By Her Hand: Personal Thoughts and Reflections on an Exhibition

A new book about early art history shows how including female artists enriches the story. Up to about 1800, women artists were not as rare as is often thought. However, one has to look in different places to find their output – more miniature portraits, few grand “history” paintings. Their output was somewhat more sporadic as they toggled between part time and full time painting. Artemisia Gentilischi is the star of a current exhibition but the whole lineage, says one critic, calls for a re-think of what it means to be great.

14th December 2021

Van Gogh Experiences: Immersive Art in the COVID Era

“Immersive Van Gogh” is a multimedia extravaganza of “projected visuals, animation, music [and] sound.” Such productions “are not art”, protests one museum director, “they are entertainment”, reflecting a view that beauty should not be judged on the basis of “primitive physical pleasure”. This logic has contributed to the elitism and “inhospitable gatekeeping” many associate with museums.
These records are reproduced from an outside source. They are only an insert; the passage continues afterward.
Lemma wf_get q : wf N q -> wf N (get N q).2.
Proof.
  intros (Hh & Ht & Hl). unfold get, wf; simpl.
  split; [done|]. split; [by apply next_index_range|done].
Qed.

Lemma reachable_wf q : reachable N q -> wf N q.
Proof.
  induction 1; [by apply wf_constructed|by apply wf_add|by apply wf_get].
Qed.

Lemma count_range q : wf N q -> 0 <= count N q <= N - 1.
Proof.
  intros _. unfold count, valid_queue_size in *.
  pose proof (Z.mod_pos_bound (_head q - _tail q) N). lia.
Qed.

(** The state predicates in terms of [count]. *)

Lemma empty_count q : wf N q -> empty q = true <-> count N q = 0.
Proof.
  intros (Hh & Ht & _). unfold empty, count.
  rewrite mod_wrap_sub by done. rewrite Z.eqb_eq. case_decide; lia.
Qed.

Lemma full_count q : wf N q -> full N q = true <-> count N q = N - 1.
Proof.
  intros (Hh & Ht & _). unfold full, count, valid_queue_size in *.
  rewrite (u32_index N) by (done || lia).
  rewrite mod_wrap_add, mod_wrap_sub by (done || lia).
  rewrite Z.eqb_eq. repeat case_decide; lia.
Qed.

Lemma slots_free_count q : wf N q -> slots_free N q = N - 1 - count N q.
Proof.
  intros (Hh & Ht & _). unfold slots_free, count, valid_queue_size in *.
  rewrite mod_wrap_sub by done.
  destruct (Z.gtb_spec (_tail q) (_head q)); case_decide; try lia.
  - rewrite (u32_small (_tail q - _head q)) by lia. rewrite u32_small; lia.
  - rewrite (u32_small (N - _head q)) by lia.
    rewrite (u32_small (N - _head q + _tail q)) by lia.
    rewrite u32_small; lia.
Qed.

Section At_least_two.

Hypothesis HN2 : 2 <= N.

Lemma single_element_count q :
  wf N q -> single_element N q = true <-> count N q = 1.
Proof.
  intros (Hh & Ht & _). unfold single_element, count, valid_queue_size in *.
  rewrite (u32_index N) by (done || lia).
  rewrite mod_wrap_add, mod_wrap_sub by (done || lia).
  rewrite Z.eqb_eq. repeat case_decide; lia.
Qed.

Lemma single_slot_free_count q :
  wf N q -> single_slot_free N q = true <-> count N q = N - 2.
Proof.
  intros (Hh & Ht & _). unfold single_slot_free, count, valid_queue_size in *.
  rewrite (u32_index N) by (done || lia).
  rewrite mod_wrap_add, mod_wrap_sub by (done || lia).
  rewrite Z.eqb_eq. repeat case_decide; lia.
Qed.

End At_least_two.

End Queue_lemmas.

Section Fifo_lemmas.

Variable N : Z.
Hypothesis HN : valid_queue_size N.

Lemma count_add q packet :
  wf N q -> full N q = false ->
  count N (add N q packet).2 = count N q + 1.
Proof.
  intros Hwf Hfull. pose proof (count_range N HN q Hwf) as Hc.
  assert (count N q <> N - 1) as Hne.
  { intros E. apply (full_count N HN q Hwf) in E. congruence. }
  destruct Hwf as (Hh & Ht & _). unfold add. rewrite Hfull. simpl.
  unfold count, valid_queue_size in *. simpl.
  rewrite (u32_index N) by (done || lia).
  rewrite (mod_wrap_add N (_head q) 1) by lia.
  rewrite mod_wrap_sub in Hc, Hne by done.
  repeat case_decide; rewrite !mod_wrap_sub by lia; repeat case_decide; lia.
Qed.

Lemma count_get q :
  wf N q -> empty q = false ->
  count N (get N q).2 = count N q - 1.
Proof.
  intros Hwf Hempty. pose proof (count_range N HN q Hwf) as Hc.
  assert (count N q <> 0) as Hne.
  { intros E. apply (empty_count N q Hwf) in E. congruence. }
  destruct Hwf as (Hh & Ht & _).
  unfold count, valid_queue_size in *. simpl.
  rewrite (u32_index N) by (done || lia).
  rewrite (mod_wrap_add N (_tail q) 1) by lia.
  rewrite mod_wrap_sub in Hc, Hne by done.
  repeat case_decide; rewrite !mod_wrap_sub by lia; repeat case_decide; lia.
Qed.

(** The slot written by [add] is the one after the last descriptor. *)
Lemma head_slot q :
  wf N q -> _head q mod N = (_tail q + count N q) mod N.
Proof.
  intros (Hh & Ht & _). unfold count, valid_queue_size in *.
  rewrite Zplus_mod_idemp_r. f_equal. lia.
Qed.

Lemma ring_slot_inj t i j :
  0 <= i < N -> 0 <= j < N ->
  slot ((t + i) mod N) = slot ((t + j) mod N) -> i = j.
Proof.
  unfold slot, valid_queue_size in *. intros Hi Hj E.
  pose proof (Z.mod_pos_bound (t + i) N) as Hbi.
  pose proof (Z.mod_pos_bound (t + j) N) as Hbj.
  apply Z2Nat.inj in E; [|lia..].
  assert ((i - j) mod N = 0) as Hd.
  { replace (i - j) with ((t + i) - (t + j)) by lia.
    rewrite Zminus_mod, E, Z.sub_diag. apply Z.mod_0_l. lia. }
  destruct (decide (j <= i)).
  - rewrite Z.mod_small in Hd by lia. lia.
  - assert ((i - j) mod N = i - j + N) as Hw.
    { symmetry. apply Z.mod_unique with (-1); lia. }
    lia.
Qed.

Lemma contents_add q packet :
  wf N q -> full N q = false ->
  contents N (add N q packet).2 = contents N q ++ [packet].
Proof.
  intros Hwf Hfull. pose proof (count_range N HN q Hwf) as Hc.
  pose proof (count_add q packet Hwf Hfull) as Hcount.
  pose proof (head_slot q Hwf) as Hslot.
  destruct Hwf as (Hh & Ht & Hl). unfold contents. rewrite Hcount.
  unfold add in *. rewrite Hfull in *. simpl in *.
  replace (Z.to_nat (count N q + 1)) with (S (Z.to_nat (count N q))) by lia.
  rewrite seq_S, map_app. simpl. f_equal.
  - apply map_ext_in. intros i Hi. apply in_seq in Hi.
    apply list_lookup_total_insert_ne. rewrite Hslot. intros E.
    apply ring_slot_inj in E; lia.
  - rewrite Z2Nat.id by lia. rewrite <- Hslot. f_equal.
    apply list_lookup_total_insert_eq. unfold slot, valid_queue_size in *.
    pose proof (Z.mod_pos_bound (_head q) N). lia.
Qed.

Lemma contents_get q :
  wf N q -> empty q = false ->
  contents N q = (get N q).1 :: contents N (get N q).2.
Proof.
  intros Hwf Hempty. pose proof (count_range N HN q Hwf) as Hc.
  pose proof (count_get q Hwf Hempty) as Hcount.
  assert (count N q <> 0) as Hne.
  { intros E. apply (empty_count N q Hwf) in E. congruence. }
  destruct Hwf as (Hh & Ht & Hl). unfold contents. rewrite Hcount.
  unfold get in *. simpl in *.
  replace (Z.to_nat (count N q)) with (S (Z.to_nat (count N q - 1))) by lia.
  simpl. f_equal.
  - by rewrite Z.add_0_r.
  - rewrite <- seq_shift, map_map. apply map_ext. intros i.
    do 2 f_equal. rewrite Zplus_mod_idemp_l.
    unfold valid_queue_size in *. rewrite (u32_index N) by (done || lia).
    f_equal. lia.
Qed.

Lemma contents_empty q : wf N q -> empty q = true -> contents N q = [].
Proof.
  intros Hwf He. apply (empty_count N q Hwf) in He.
  unfold contents. by rewrite He.
Qed.

Lemma contents_constructed mem :
  queue_block N mem -> contents N (constructed mem) = [].
Proof.
  intros Hmem. apply contents_empty; [by apply wf_constructed|done].
Qed.

Lemma drain_contents fuel q :
  wf N q -> count N q <= Z.of_nat fuel -> drain N fuel q = contents N q.
Proof.
  revert q. induction fuel as [|fuel IH]; intros q Hwf Hfuel.
  - pose proof (count_range N HN q Hwf). unfold contents.
    by replace (count N q) with 0 by lia.
  - simpl. destruct (empty q) eqn:He.
    + by rewrite contents_empty.
    + rewrite (contents_get q Hwf He). unfold get at 1. f_equal.
      apply IH; [by apply wf_get|]. rewrite count_get by done. lia.
Qed.

Lemma run_contents ops : forall q,
  wf N q -> respects_checks N q ops = true ->
  (run N q ops).1 ++ contents N (run N q ops).2 = contents N q ++ added ops.
Proof.
  induction ops as [|[packet|] ops IH]; intros q Hwf Hok; simpl in *.
  - by rewrite app_nil_r.
  - apply andb_prop in Hok as [Hfull Hok]. apply negb_true_iff in Hfull.
    rewrite IH by (by try apply wf_add).
    rewrite contents_add by done. by rewrite <- app_assoc.
  - apply andb_prop in Hok as [Hempty Hok]. apply negb_true_iff in Hempty.
    specialize (IH (get N q).2 (wf_get N HN q Hwf) Hok).
    rewrite (contents_get q Hwf Hempty).
    unfold get in *. simpl in *.
    destruct (run N _ ops) as [out q'']. simpl in *. by rewrite IH.
Qed.

Lemma run_wf ops : forall q, wf N q -> wf N (run N q ops).2.
Proof.
  induction ops as [|[packet|] ops IH]; intros q Hwf; simpl.
  - done.
  - apply IH. by apply wf_add.
  - specialize (IH (get N q).2 (wf_get N HN q Hwf)).
    unfold get in *. simpl in *. by destruct (run N _ ops).
Qed.

End Fifo_lemmas.

(** ** Properties of the packet-descriptor queue *)

Section Capacity_lemmas.

Variable N : Z.
Hypothesis HN : valid_queue_size N.

Lemma add_full q packet : full N q = true -> add N q packet = (false, q).
Proof. intros Hfull. unfold add. by rewrite Hfull. Qed.

Lemma add_not_full q packet : full N q = false -> (add N q packet).1 = true.
Proof. intros Hfull. unfold add. by rewrite Hfull. Qed.

Lemma full_false_count q : wf N q -> count N q < N - 1 -> full N q = false.
Proof.
  intros Hwf Hc. destruct (full N q) eqn:E; [|done].
  apply (full_count N HN q Hwf) in E. lia.
Qed.

Lemma add_all_fits packets : forall q,
  wf N q -> count N q + Z.of_nat (length packets) <= N - 1 ->
  (add_all N q packets).1 = replicate (length packets) true /\
  wf N (add_all N q packets).2 /\
  count N (add_all N q packets).2 = count N q + Z.of_nat (length packets).
Proof.
  induction packets as [|packet packets IH]; intros q Hwf Hc; simpl in *.
  - split; [done|]. split; [done|lia].
  - assert (full N q = false) as Hfull by (apply full_false_count; [done|lia]).
    pose proof (count_add N HN q packet Hwf Hfull) as Hcount.
    pose proof (wf_add N HN q packet Hwf) as Hwf'.
    unfold add in *. rewrite Hfull in *. simpl in *.
    match goal with |- context [add_all N ?q' packets] =>
      destruct (IH q' Hwf') as (IH1 & IH2 & IH3); [lia|];
      destruct (add_all N q' packets) as [oks q'']
    end.
    simpl in *. rewrite IH1. split; [done|]. split; [done|lia].
Qed.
The writer’s verdict – “It was … ideologically suspect in numerous ways, and — I won’t lie — I loved it.”

Francesca Woodman: The eerie images of a teenage genius

Genius can announce itself early. In Woodman’s case, even as a teenager she was creating images of “sophistication and deliberation”. Critical discussion of her work has tended to obsess over her early death. Work newly released from her estate shows “just the right balance between control and improvisational freedom. Whatever Woodman’s photographs evoke … it’s not remotely straightforward”. A backgrounder by a former classmate is here.
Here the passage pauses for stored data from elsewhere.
Lemma traces_throw {A} (e : exn) : traces Q (throw (A:=A) e).
Proof. intros w. exists []. rewrite app_nil_r. split; [reflexivity | apply tm_nil]. Qed.

Lemma traces_get_world : traces Q get_world.
Proof. intros w. exists []. rewrite app_nil_r. split; [reflexivity | apply tm_nil]. Qed.

Lemma traces_emit (e : event) : Q [e] -> traces Q (emit e).
Proof. intros He w. exists [e]. split; [reflexivity | exact He]. Qed.

Lemma traces_modify (f : world -> world) :
  (forall w, trace (f w) = trace w) -> traces Q (modify f).
Proof.
  intros Hf w. exists []. rewrite app_nil_r. split; [apply Hf | apply tm_nil].
Qed.

Lemma traces_try_finally {A} (m : M A) (fin : M unit) :
  traces Q m -> traces Q fin -> traces Q (try_finally m fin).
Proof.
  intros Hm Hf w. unfold try_finally.
  destruct (Hm w) as (e1 & E1 & Q1). destruct (m w) as [r w1]. simpl in E1.
  destruct (Hf w1) as (e2 & E2 & Q2). destruct (fin w1) as [[u|e] w2];
    simpl in E2 |- *; exists (e1 ++ e2); rewrite E2, E1, app_assoc;
    (split; [reflexivity | apply tm_app; assumption]).
Qed.

Lemma traces_try_catch {A} (m : M A) (h : exn -> M A) :
  traces Q m -> (forall e, traces Q (h e)) -> traces Q (try_catch m h).
Proof.
  intros Hm Hh w. unfold try_catch.
  destruct (Hm w) as (e1 & E1 & Q1). destruct (m w) as [[a|e] w1]; simpl in E1.
  - exists e1. split; assumption.
  - destruct (Hh e w1) as (e2 & E2 & Q2). exists (e1 ++ e2).
    rewrite E2, E1, app_assoc. split; [reflexivity | apply tm_app; assumption].
Qed.

End Traces.

Lemma traces_weaken {A} (Q1 Q2 : list event -> Prop) (m : M A) :
  (forall l, Q1 l -> Q2 l) -> traces Q1 m -> traces Q2 m.
Proof.
  intros HQ Hm w. destruct (Hm w) as (e & E & Qe). exists e. split; auto.
Qed.

Create HintDb traces_db.

Ltac traces_step :=
  match goal with
  | |- traces _ (mbind _ _) =>
      apply traces_bind; try typeclasses eauto; [| intros ?; cbv beta]
  | |- traces _ (mret _) => apply traces_ret; try typeclasses eauto
  | |- traces _ (throw _) => apply traces_throw; try typeclasses eauto
  | |- traces _ get_world => apply traces_get_world; try typeclasses eauto
  | |- traces _ (emit _) => apply traces_emit; try typeclasses eauto
  | |- traces _ (modify _) =>
      apply traces_modify; try typeclasses eauto; intros; reflexivity
  | |- traces _ (try_finally _ _) => apply traces_try_finally; try typeclasses eauto
  | |- traces _ (try_catch _ _) =>
      apply traces_try_catch; try typeclasses eauto; [| intros ?]
  | |- traces _ (let _ := _ in _) => cbv zeta
  | |- traces _ (if ?b then _ else _) => destruct b
  | |- traces _ (match ?x with _ => _ end) => destruct x
  | |- traces _ _ => solve [eauto with traces_db]
  end.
The Hot Market for Toppled Confederate Statues

Last year, US cities removed over 90 Confederate statues. It turns out that they are in considerable demand. Some become accoutrement – golf course decorations – or are melted down. Others, more interestingly, are wanted by curators precisely because of their odious symbolism – the “Lost Cause” of the Confederacy. They are being sought for use in juxtaposition to black contemporary art. Even after demolishing the object work is still needed to demolish the idea.